Laura and Daphne: These two cousins were both born not breathing.
So glad we made it through and are alive and kicking today!

Monday, May 4, 2015

Things that have made me happy since moving back to the U.S.

First weekend back, Oakland says, "Welcome to AMERICA."

First of all, I have to say, I STILL LOVE JAPAN. After all, I lived there for over five years for a reason. But instead of feeling homesick, I'm focusing on the things that I am enjoying here in the U.S. that I couldn't in Japan.

To begin with, food - so many options! Such variety! I have been making killer salads, trying all kinds of vegetables, and have had lots of food substitutes available that fit with my special diet.

Black olives can be bought at ANY supermarket!
Also, cheaper avocados!!

I can still have the same awesome breakfast I've always had,
but now with coconut milk based yogurt instead of soy.

I thought I would miss some things from Japan, like little fish,
but there's an Asian market where I can get almost everything.

What's this crazy vegetable? Watermelon radish!
From the farmers market, yay.

Watermelon radish in my salad! Plus, baby spinach & kale, hard to find in Japan.
And various colors of cherry tomatoes and roasted cauliflower.
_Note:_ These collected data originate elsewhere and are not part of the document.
(* ===== verification/Transform.v ===== *)
(** * Transform: position, scale, rotation and crop of a scene item

    Models the transform subsystem: [SceneItem.setTransform],
    [setVisibility] and [setLocked].  The class [SceneItem] is not among the
    sources; the operations are modelled from the specification (sections
    3, 4.2 and 8), and the last API test of [src/unnamed/part_000]
    (lines 160-193) is replayed on them.

    Numbers are rationals ([Q]): the values the test and the specification
    give are decimal fractions, and the two rules of the subsystem (a
    rotation is reduced into the range from 0 to 360, a crop is rounded to an
    integer that is not negative) are exact on them.  [%] is the remainder of
    JavaScript, which truncates the quotient towards zero; [Math.round]
    rounds a half up.  Two transforms are equivalent ([≡]) when their fields
    are equal as rationals; the operations respect the equivalence.

    The operations on an item of the store go through [setSettings] of
    [SceneNodes.v], which replaces the settings of the item and tells the
    observers. *)

From Stdlib Require Import ZArith QArith Qround Lia Lqa.
From stdpp Require Import base tactics option list strings.
From S2P Require Import Prelude JsObject Scenes SceneNodes.

Set Warnings "-clear-no-such-hyp".

Local Open Scope string_scope.
Local Open Scope list_scope.
Local Open Scope nat_scope.
Local Open Scope svc_scope.

Module Transform.

(** ** Data *)

Record IVec2 : Type := mkVec2 {
  x : Q;
  y : Q;
}.

Record ICrop : Type := mkCrop {
  top : Q;
  bottom : Q;
  left : Q;
  right : Q;
}.

Record ITransform : Type := mkTransform {
  position : IVec2;
  scale : IVec2;
  crop : ICrop;
  rotation : Q;
}.

(** A patch: the fields that are given. *)
Record IPartialVec2 : Type := mkPartialVec2 {
  patch_x : option Q;
  patch_y : option Q;
}.

Record IPartialCrop : Type := mkPartialCrop {
  patch_top : option Q;
  patch_bottom : option Q;
  patch_left : option Q;
  patch_right : option Q;
}.

Record IPartialTransform : Type := mkPartialTransform {
  patch_position : option IPartialVec2;
  patch_scale : option IPartialVec2;
  patch_crop : option IPartialCrop;
  patch_rotation : option Q;
}.

(** The settings of an item. *)
Record ISceneItemSettings : Type := mkSettings {
  transform : ITransform;
  visible : bool;
  locked : bool;
}.

(** The settings of a new item: in the corner, at its native size. *)
Definition default_transform : ITransform :=
  {| position := {| x := 0; y := 0 |};
     scale := {| x := 1; y := 1 |};
     crop := {| top := 0; bottom := 0; left := 0; right := 0 |};
     rotation := 0 |}.

Definition default_settings : ISceneItemSettings :=
  {| transform := default_transform; visible := true; locked := false |}.

(** ** Numbers *)

(** The integer part of a rational, towards zero. *)
Definition Qtruncate (q : Q) : Z :=
  if Qle_bool 0 q then Qfloor q else Qceiling q.

(** [a % b] *)
Definition js_rem (a b : Q) : Q := (a - b * inject_Z (Qtruncate (a / b)))%Q.

(** [Math.round(q)] *)
Definition Math_round (q : Q) : Z := Qfloor (q + (1 # 2)).

(** ** The two rules *)

(** [((r % 360) + 360) % 360] *)
Definition normalize_rotation (r : Q) : Q := js_rem (js_rem r 360 + 360) 360.

(** A crop is rounded, and not negative. *)
Definition round_crop (c : Q) : Q := inject_Z (Z.max 0 (Math_round c)).

(** ** Merging a patch *)

Definition merge_field (f : Q → Q) (given : option Q) (old : Q) : Q :=
  match given with
  | Some v => f v
  | None => old
  end.

Definition merge_vec2 (patch : option IPartialVec2) (v : IVec2) : IVec2 :=
  match patch with
  | Some p =>
      {| x := merge_field id (patch_x p) (x v); y := merge_field id (patch_y p) (y v) |}
  | None => v
  end.

Definition merge_crop (patch : option IPartialCrop) (c : ICrop) : ICrop :=
  match patch with
  | Some p =>
      {| top := merge_field round_crop (patch_top p) (top c);
         bottom := merge_field round_crop (patch_bottom p) (bottom c);
         left := merge_field round_crop (patch_left p) (left c);
         right := merge_field round_crop (patch_right p) (right c) |}
  | None => c
  end.

(** The transform [setTransform(patch)] stores. *)
Definition merge_transform (patch : IPartialTransform) (t : ITransform) : ITransform :=
  {| position := merge_vec2 (patch_position patch) (position t);
     scale := merge_vec2 (patch_scale patch) (scale t);
     crop := merge_crop (patch_crop patch) (crop t);
     rotation := merge_field normalize_rotation (patch_rotation patch) (rotation t) |}.

Definition with_transform (t : ITransform) (s : ISceneItemSettings) : ISceneItemSettings :=
  {| transform := t; visible := visible s; locked := locked s |}.

Definition with_visible (b : bool) (s : ISceneItemSettings) : ISceneItemSettings :=
  {| transform := transform s; visible := b; locked := locked s |}.

Definition with_locked (b : bool) (s : ISceneItemSettings) : ISceneItemSettings :=
  {| transform := transform s; visible := visible s; locked := b |}.

(** ** The operations on an item of the store *)

Abbreviation State := (@IScenesState ISceneItemSettings).
Abbreviation Item := (@ISceneItem ISceneItemSettings).
Abbreviation M := (@Scenes.M ISceneItemSettings).

(** Changes the settings of the item, if the scene has it. *)
Definition update_settings (scene : Scene) (id : string)
    (f : ISceneItemSettings → ISceneItemSettings) : M unit :=
  let* item := svc_gets (λ st, Scene_getItem st scene id) in
  match item with
  | Some item => SceneNodes.setSettings scene id (f (item_settings item))
  | None => svc_ret tt
  end.

(** [item.setTransform(patch)] *)
Definition setTransform (scene : Scene) (id : string) (patch : IPartialTransform) :
    M unit :=
  update_settings scene id (λ s, with_transform (merge_transform patch (transform s)) s).

(** [item.setVisibility(visible)] *)
Definition setVisibility (scene : Scene) (id : string) (visible' : bool) : M unit :=
  update_settings scene id (with_visible visible').

(** [item.setLocked(locked)] *)
Definition setLocked (scene : Scene) (id : string) (locked' : bool) : M unit :=
  update_settings scene id (with_locked locked').

(** An item with its lock replaced. *)
Definition lock_item (locked' : bool) (item : Item) : Item :=
  with_settings (with_locked locked' (item_settings item)) item.

(** [scene.setLockOnAllItems(locked)] *)
Definition setLockOnAllItems (scene : Scene) (locked' : bool) : M unit :=
  let* items := svc_gets (λ st, Scene_getItems st scene) in
  svc_forEach items (λ item, setLocked scene (sceneItemId item) locked').

(** [setLockOnAllScenes(locked)] of the scenes service: the scenes of the
    display order, one after the other; a [null] among them throws. *)
Definition setLockOnAllScenes (locked' : bool) : M unit :=
  let* sceneList := svc_gets scenes_getter in
  svc_forEach sceneList (λ scene,
    let* scene := svc_deref scene in
    setLockOnAllItems scene locked').

(** The calls on the items of the store. *)
Inductive Call : Type :=
| SetTransform (scene : Scene) (id : string) (patch : IPartialTransform)
| SetVisibility (scene : Scene) (id : string) (visible' : bool)
| SetLocked (scene : Scene) (id : string) (locked' : bool)
| SetLockOnAllScenes (locked' : bool)
| AddSource (scene : Scene) (src uuid : string)
| RemoveItem (scene : Scene) (id : string).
Artichoke, lamb, and roasted cauliflower

A pork tamale and braised kale

Fuji apples are good, but nothing compares to a tart Granny Smith!
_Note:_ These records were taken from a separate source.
Lemma list_to_set_filter_not (l k : list string) :
  list_to_set (filter (λ id, id ∉ k) l) =@{gset string} list_to_set l ∖ list_to_set k.
Proof.
  apply set_eq. intros id.
  rewrite elem_of_difference, !elem_of_list_to_set, list_elem_of_filter. tauto.
Qed.

Lemma apply_sceneId st op s : sceneId (apply st op s) = sceneId s.
Proof. by destruct op. Qed.

Lemma apply_wf st op s : selection_wf st (apply st op s).
Proof. destruct op; apply select_wf. Qed.

Lemma ids_set_apply st op s :
  ids_set (apply st op s) = apply_set st (sceneId s) op (ids_set s) ∩ scene_set st (sceneId s).
Proof.
  destruct op; cbn [apply apply_set]; unfold add, deselect, reset, invert, selectAll;
    rewrite ids_set_select; unfold given_set, ids_set, scene_set, getInvertedIds;
    cbn [resolveItemsList]; rewrite ?list_to_set_filter_not; set_solver.
Qed.

(** ** The root nodes *)

Lemma has_selected_ancestor_spec st s id :
  has_selected_ancestor st s id = true ↔
  ∃ a, tc (parent st (sceneId s)) id a ∧ a ∈ getIds s.
Proof. apply has_ancestor_in_spec. Qed.

Lemma elem_of_getRootNodesIds st s id :
  id ∈ getRootNodesIds st s ↔
  id ∈ getIds s ∧ ∀ a, tc (parent st (sceneId s)) id a → a ∉ getIds s.
Proof.
  unfold getRootNodesIds. rewrite list_elem_of_filter, <- not_true_iff_false.
  rewrite has_selected_ancestor_spec. naive_solver.
Qed.

(** Below every selected node whose chain of ancestors has at most [n]
    nodes there is a root node. *)
Lemma root_above n st s id :
  id ∈ getIds s →
  (∀ m b, nsteps (parent st (sceneId s)) m id b → m ≤ n) →
  ∃ r, r ∈ getRootNodesIds st s ∧ rtc (parent st (sceneId s)) id r.
Proof.
  revert id. induction n as [|n IH]; intros id Hsel Hchain;
    (destruct (has_selected_ancestor st s id) eqn:Hanc;
     [|exists id; split; [by apply list_elem_of_filter | done]]);
    apply has_selected_ancestor_spec in Hanc as (a & Hpath & Ha);
    pose proof Hpath as (m & Hm & Hsteps)%tc_nsteps.
  - apply Hchain in Hsteps. lia.
  - destruct (IH a Ha) as (r & Hr & Hpath').
    + intros m' b Hb. pose proof (Hchain _ _ (nsteps_trans _ _ _ _ _ Hsteps Hb)). lia.
    + exists r. split; [done|]. etrans; [by apply tc_rtc | done].
Qed.

Lemma getRootNodesIds_covers st s :
  forest st (sceneId s) → covers st s (getRootNodesIds st s).
Proof.
  intros Hforest id Hsel. apply (root_above (length (getNodesIds st (sceneId s)))); [done|].
  intros m b. by apply forest_chain_bound.
Qed.
(* ===== verification/Ordering.v ===== *)
(** * Ordering: the place of a node among the nodes of its scene

    Models [placeBefore] and [placeAfter] of a node and of a selection.  The
    node classes are not among the sources; the operations are modelled
    from the specification (sections 4.2 and 4.3) on the nodes of
    [Nodes.v]: the order of the nodes of a scene is the order of its list,
    kept directly, and the lists of children of the folders follow it.

    [node.placeBefore(target)] takes the node out of the list and puts it
    back right before the target; the node takes the parent of the target,
    whose list of children is given the node at the same place.  A node is
    not placed beside itself, beside a node that is not in the scene, or
    beside a node below it, which would make a folder its own descendant.
    The nodes below a folder that is placed stay where they are in the list:
    the specification leaves open whether they follow.

    The bulk operations of a selection place its root nodes one after the
    other, in the order [getRootNodes] gives them. *)

From Stdlib Require Import ZArith QArith.
From stdpp Require Import base tactics option list strings relations.
From S2P Require Import Prelude JsObject Scenes SceneNodes Transform Nodes Selection.

Set Warnings "-clear-no-such-hyp".

Local Open Scope string_scope.
Local Open Scope list_scope.
Local Open Scope nat_scope.
Local Open Scope svc_scope.

Module Ordering.
Import Nodes.

(** ** Placing an element in a list *)

Section Place.
Context {A : Type} (P : A → Prop) `{!∀ x, Decision (P x)}.

(** [x] right before, or right after, the first element with [P]; a list
    without such an element is left as it is. *)
Fixpoint place (before : bool) (x : A) (l : list A) : list A :=
  match l with
  | [] => []
  | y :: l =>
      if decide (P y) then (if before then x :: y :: l else y :: x :: l)
      else y :: place before x l
  end.

Lemma place_none before x l : Forall (λ y, ¬ P y) l → place before x l = l.
Proof.
  induction 1 as [|y l Hy _ IH]; [done|]. cbn [place]. by rewrite decide_False, IH.
Qed.

Lemma place_split before x l1 y l2 :
  Forall (λ z, ¬ P z) l1 → P y →
  place before x (l1 ++ y :: l2) = l1 ++ (if before then [x; y] else [y; x]) ++ l2.
Proof.
  intros Hl1 Hy. induction Hl1 as [|z l1 Hz _ IH]; cbn [place app].
  - rewrite decide_True by done. by destruct before.
  - by rewrite decide_False, IH.
Qed.

(** The first element with [P], and what is before and after it. *)
Lemma Exists_split l :
  Exists P l → ∃ l1 y l2, l = l1 ++ y :: l2 ∧ Forall (λ z, ¬ P z) l1 ∧ P y.
Proof.
  induction l as [|z l IH]; [by intros ?%Exists_nil|].
  destruct (decide (P z)) as [Hz|Hz]; [by exists [], z, l|].
  intros [?|(l1 & y & l2 & -> & ? & ?)%IH]%Exists_cons; [done|].
  exists (z :: l1), y, l2. split_and!; [done| |done]. by constructor.
Qed.

Lemma place_Permutation before x l : Exists P l → place before x l ≡ₚ x :: l.
Proof.
  intros (l1 & y & l2 & -> & Hl1 & Hy)%Exists_split. rewrite place_split by done.
  destruct before; cbn [app].
  - symmetry. apply Permutation_middle.
  - rewrite (Permutation_middle l1 (y :: l2) x). f_equiv. apply Permutation_swap.
Qed.

(** The elements that were there keep their order. *)
Lemma place_sublist before x l : l `sublist_of` place before x l.
Proof.
  induction l as [|y l IH]; [done|]. cbn [place]. case_decide.
  - destruct before; [by apply sublist_cons | by apply sublist_skip, sublist_cons].
  - by apply sublist_skip.
Qed.

End Place.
It's not just food that I've been enjoying either. I get to spend more time with my family & their pets, and visit friends I haven't seen in ages. So far I've gotten to see my college roommate and her new baby, and a close friend I worked with in Japan who now lives in San Diego. I also have plans to go visit my BFF in Washington (State, not DC) and hopefully meet up with a bunch of my closest friends from high school too whom I haven't seen in ten years.
I'm spending lots of time with my mom and step-dad, have visited my uncle, his wife & three kids, and will get to see lots more family when they come visit for Memorial Day weekend. Looking forward to seeing you, Grandma!

I have joined a pack. We go running together.
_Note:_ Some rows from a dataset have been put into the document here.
(* ===== verification/Grouping.v ===== *)
(** * Grouping: copying and moving a selection, and the window that groups

    Models [copyTo] and [moveTo] of a selection and, with them, the branch
    of [NameScene.submit] that groups the selected items into a new scene
    ([src/app/components/windows/NameScene.vue.ts], lines 68-73).  The class
    of the selection is not among the sources; the two operations are
    modelled from the specification (sections 4.3 and 7) under the
    signatures of the interface ([selection-api.ts], lines 115-126).

    A selection covers its selected nodes and the nodes below them.
    [copyTo] clones the covered nodes into the target scene, in the order
    they have in their scene and with their settings, the root nodes at
    the top of the target scene or in the folder given, the others in the
    clones of their folders.  The operation is validated first and then
    applied as a whole (section 7): when the target scene or the folder is
    missing, or a covered item shows the target scene or a scene that nests
    it, nothing is copied.  [moveTo] to another scene copies and then
    removes the covered nodes from their scene; [moveTo] within the scene
    is [setParent] on the selection.

    The ids of the clones are what [uuid()] answers; they are an argument
    ([uuid], from the id of a node to the id of its clone), and the theorems
    that need it assume them new and distinct.  The duplication of sources
    that [copyTo] offers is not modelled: the clones show the sources of
    the originals. *)

From Stdlib Require Import ZArith QArith.
From stdpp Require Import base tactics option list strings relations.
From S2P Require Import Prelude JsObject Scenes SceneNodes NameScene Transform Nodes Selection.
From S2P Require Import Ordering.

Set Warnings "-clear-no-such-hyp".

Local Open Scope string_scope.
Local Open Scope list_scope.
Local Open Scope nat_scope.
Local Open Scope svc_scope.

Module Grouping.
Import Nodes.
Import Selection.
Import Ordering.

Abbreviation M := (@Scenes.M Settings).

(** ** The nodes a selection covers *)

(** A node is covered when it is selected or lies below a selected node. *)
Definition is_covered (st : State) (s : Selection) (id : string) : Prop :=
  id ∈ getIds s ∨ has_selected_ancestor st s id = true.

#[export] Instance is_covered_dec st s id : Decision (is_covered st s id).
Proof. unfold is_covered. apply _. Defined.

(** The covered nodes, in the order of the scene. *)
Definition getCoveredNodes (st : State) (s : Selection) : list Node :=
  filter (λ node, is_covered st s (node_id node)) (getNodes st (sceneId s)).

(** ** Clones *)

(** The parent of the clone of a node: the clone of its parent when the
    node lies below a selected node, the folder given when it is a root
    node. *)
Definition clone_parent (st : State) (s : Selection) (folderId : option string)
    (uuid : string → string) (node : Node) : option string :=
  if has_selected_ancestor st s (node_id node) then uuid <$> node_parentId node
  else folderId.

(** The clone of an item shows the source of the item, with its settings. *)
Definition clone_item (st : State) (s : Selection) (target : Scene)
    (folderId : option string) (uuid : string → string) (item : Item) : Item :=
  {| sceneItemId := uuid (sceneItemId item); item_sceneId := target;
     sourceId := sourceId item;
     item_parentId := clone_parent st s folderId uuid (ItemNode item);
     item_settings := item_settings item |}.

Definition clone_node (st : State) (s : Selection) (target : Scene)
    (folderId : option string) (uuid : string → string) (node : Node) : Node :=
  match node with
  | ItemNode item => ItemNode (clone_item st s target folderId uuid item)
  | FolderNode folder =>
      FolderNode
        {| folder_id := uuid (folder_id folder); folder_sceneId := target;
           folder_name := folder_name folder;
           folder_parentId := clone_parent st s folderId uuid node;
           folder_childrenIds := uuid <$> folder_childrenIds folder |}
  end.

(** The clones of the covered nodes, and among them the ids of the clones
    of the root nodes. *)
Definition clones (st : State) (s : Selection) (target : Scene)
    (folderId : option string) (uuid : string → string) : list Node :=
  clone_node st s target folderId uuid <$> getCoveredNodes st s.

Definition root_clones (st : State) (s : Selection) (uuid : string → string) :
    list string :=
  (λ node, uuid (node_id node)) <$>
    filter (λ node, has_selected_ancestor st s (node_id node) = false)
      (getCoveredNodes st s).

(** ** Mutations *)

(** The folder given lists the new nodes after its own. *)
Definition adopt (folderId : option string) (newIds : list string) (node : Node) : Node :=
  if decide (Some (node_id node) = folderId)
  then with_children (λ children, children ++ newIds) node
  else node.

(** New nodes go first, as the item [addSource] makes. *)
Definition INSERT_NODES (target : Scene) (folderId : option string)
    (new : list Node) (roots : list string) : State → State :=
  update_nodes target (λ nodes, new ++ (adopt folderId roots <$> nodes)).

(** The nodes of the ids leave the scene, and the folders that stay forget
    them. *)
Definition REMOVE_NODES (scene : Scene) (ids : list string) : State → State :=
  update_nodes scene
    (λ nodes,
       with_children (filter (λ child, child ∉ ids)) <$>
         filter (λ node, node_id node ∉ ids) nodes).

(** ** The operations *)

(** The copy can be made: the target scene is there, the folder given is
    one of its folders, and every covered item may be added to the target
    scene. *)
Definition canCopyTo (st : State) (s : Selection) (target : Scene)
    (folderId : option string) : bool :=
  bool_decide (is_Some (dict_get (scenes st) target)) &&
  match folderId with
  | Some folder => bool_decide (is_Some (getFolder st target folder))
  | None => true
  end &&
  forallb (λ item, canAddSource st target (sourceId item))
    (omap node_item (getCoveredNodes st s)).

(** [selection.copyTo(sceneId, folderId)]; answers the ids of the new
    nodes. *)
Definition copyTo (target : Scene) (folderId : option string)
    (uuid : string → string) (s : Selection) : M (list string) :=
  let* ok := svc_gets (λ st, canCopyTo st s target folderId) in
  if ok then
    let* new := svc_gets (λ st, clones st s target folderId uuid) in
    let* roots := svc_gets (λ st, root_clones st s uuid) in
    svc_modify (INSERT_NODES target folderId new roots);;
    svc_forEach (omap node_item new) (λ item, svc_emit (itemAdded item));;
    svc_ret (node_id <$> new)
  else svc_ret [].

(** [selection.moveTo(sceneId, folderId)] *)
Definition moveTo (target : Scene) (folderId : option string)
    (uuid : string → string) (s : Selection) : M (list string) :=
  if decide (sceneId s = target) then
    match folderId with
    | Some folder =>
        let* roots := svc_gets (λ st, getRootNodesIds st s) in
        Selection.setParent folder s;;
        svc_ret roots
    | None => svc_ret []
    end
  else
    let* ok := svc_gets (λ st, canCopyTo st s target folderId) in
    let* covered := svc_gets (λ st, getCoveredNodes st s) in
    let* inserted := copyTo target folderId uuid s in
    if ok then
      svc_modify (REMOVE_NODES (sceneId s) (node_id <$> covered));;
      svc_forEach (omap node_item covered) (λ item, svc_emit (itemRemoved item));;
      svc_ret inserted
    else svc_ret [].

(** ** The window that groups *)

(** [scene.getSelection(ids)]: a selection of the scene with the ids. *)
Definition getSelection (scene : Scene) (ids : list string) : M Selection :=
  svc_gets (λ st,
    select st (ManyIds ids)
      {| sceneId := scene; state := {| selectedIds := []; lastSelectedId := "" |} |}).

(** [activeScene.getSelection(itemsToGroup).moveTo(newScene.id)] *)
Definition group_moveTo (uuid : string → string) (activeScene : Scene)
    (items : list string) (newScene : Scene) : M unit :=
  let* selection := getSelection activeScene items in
  moveTo newScene None uuid selection;;
  svc_ret tt.

(** * Lemmas *)

(** ** The nodes and the items after the mutations *)

Lemma getItems_getNodes (st : State) scene :
  Scene_getItems st scene = omap node_item (getNodes st scene).
Proof. unfold Scene_getItems, getNodes. by destruct (dict_get (scenes st) scene). Qed.

Lemma getNodes_update_known (f : list Node → list Node) scene (st : State) other :
  is_Some (dict_get (scenes st) scene) →
  getNodes (update_nodes scene f st) other =
    if decide (other = scene) then f (getNodes st scene) else getNodes st other.
Proof.
  intros [model Hscene]. unfold update_nodes, getNodes. rewrite Hscene. cbn.
  case_decide as Hother; [subst; by rewrite dict_get_set_eq|].
  by rewrite dict_get_set_ne.
Qed.

Lemma items_with_children (g : list string → list string) (nodes : list Node) :
  omap node_item (with_children g <$> nodes) = omap node_item nodes.
Proof. induction nodes as [|[item|folder] nodes IH]; cbn; by rewrite ?IH. Qed.

Lemma items_adopt folderId roots (nodes : list Node) :
  omap node_item (adopt folderId roots <$> nodes) = omap node_item nodes.
Proof.
  induction nodes as [|[item|folder] nodes IH]; [done|..]; cbn; unfold adopt at 1;
    case_decide; cbn; by rewrite IH.
Qed.

Lemma items_clones st s target folderId uuid (nodes : list Node) :
  omap node_item (clone_node st s target folderId uuid <$> nodes) =
    clone_item st s target folderId uuid <$> omap node_item nodes.
Proof. induction nodes as [|[item|folder] nodes IH]; cbn; by rewrite ?IH. Qed.

Lemma items_filter (P : string → Prop) `{!∀ id, Decision (P id)} (nodes : list Node) :
  omap node_item (filter (λ node, P (node_id node)) nodes) =
    filter (λ item, P (sceneItemId item)) (omap node_item nodes).
Proof.
  induction nodes as [|[item|folder] nodes IH]; [done|..]; rewrite filter_cons.
  - cbn [node_id omap list_omap node_item]. rewrite filter_cons.
    destruct (decide (P (sceneItemId item))); cbn; by rewrite IH.
  - destruct (decide _); cbn; by rewrite IH.
Qed.

Lemma items_filter_ids (ids : list string) (nodes : list Node) :
  omap node_item (filter (λ node, node_id node ∉ ids) nodes) =
    filter (λ item, sceneItemId item ∉ ids) (omap node_item nodes).
Proof. exact (items_filter (λ id, id ∉ ids) nodes). Qed.

(** The items a selection covers. *)
Definition covered_items (st : State) (s : Selection) : list Item :=
  omap node_item (getCoveredNodes st s).

Lemma items_of_clones st s target folderId uuid :
  omap node_item (clones st s target folderId uuid) =
    clone_item st s target folderId uuid <$> covered_items st s.
Proof. apply items_clones. Qed.

Lemma getItems_INSERT st s target folderId uuid roots (st' : State) other :
  is_Some (dict_get (scenes st') target) →
  Scene_getItems (INSERT_NODES target folderId (clones st s target folderId uuid) roots st')
    other =
    if decide (other = target)
    then (clone_item st s target folderId uuid <$> covered_items st s) ++
         Scene_getItems st' target
    else Scene_getItems st' other.
Proof.
  intros Htarget. rewrite !getItems_getNodes. unfold INSERT_NODES.
  rewrite getNodes_update_known by done. case_decide; [|done].
  by rewrite omap_app, items_adopt, items_of_clones.
Qed.

Lemma getItems_REMOVE scene ids (st : State) other :
  Scene_getItems (REMOVE_NODES scene ids st) other =
    if decide (other = scene)
    then filter (λ item, sceneItemId item ∉ ids) (Scene_getItems st scene)
    else Scene_getItems st other.
Proof.
  rewrite !getItems_getNodes. unfold REMOVE_NODES. rewrite getNodes_update by done.
  case_decide; [|done]. by rewrite items_with_children, items_filter_ids.
Qed.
Three little fluffy bundles of love.

In addition to all that, I'm loving all the things I can do here. Like driving a car, going to see my favorite musicians in concert, and living it up in the California sunshine.

Totally bought my dream car.
Yep, been wanting an Eclipse since I was 11 years old.

I know these tickets say Morrissey, but what I'm really going for is
the opening act - AMANDA PALMER!!!!! 
(Also in the background is a job offer - I start in May!)

Panorama of my mom's amazing backyard.

This is actually a screen shot my BFF took of me lying in the hammock
while we were video chatting.

I got to go in a hot air balloon at
the San Diego Wildlife Park! 

To wrap it all up, what does this have to do with being "genki"? A happy mind can help with a healthy body, and vice versa.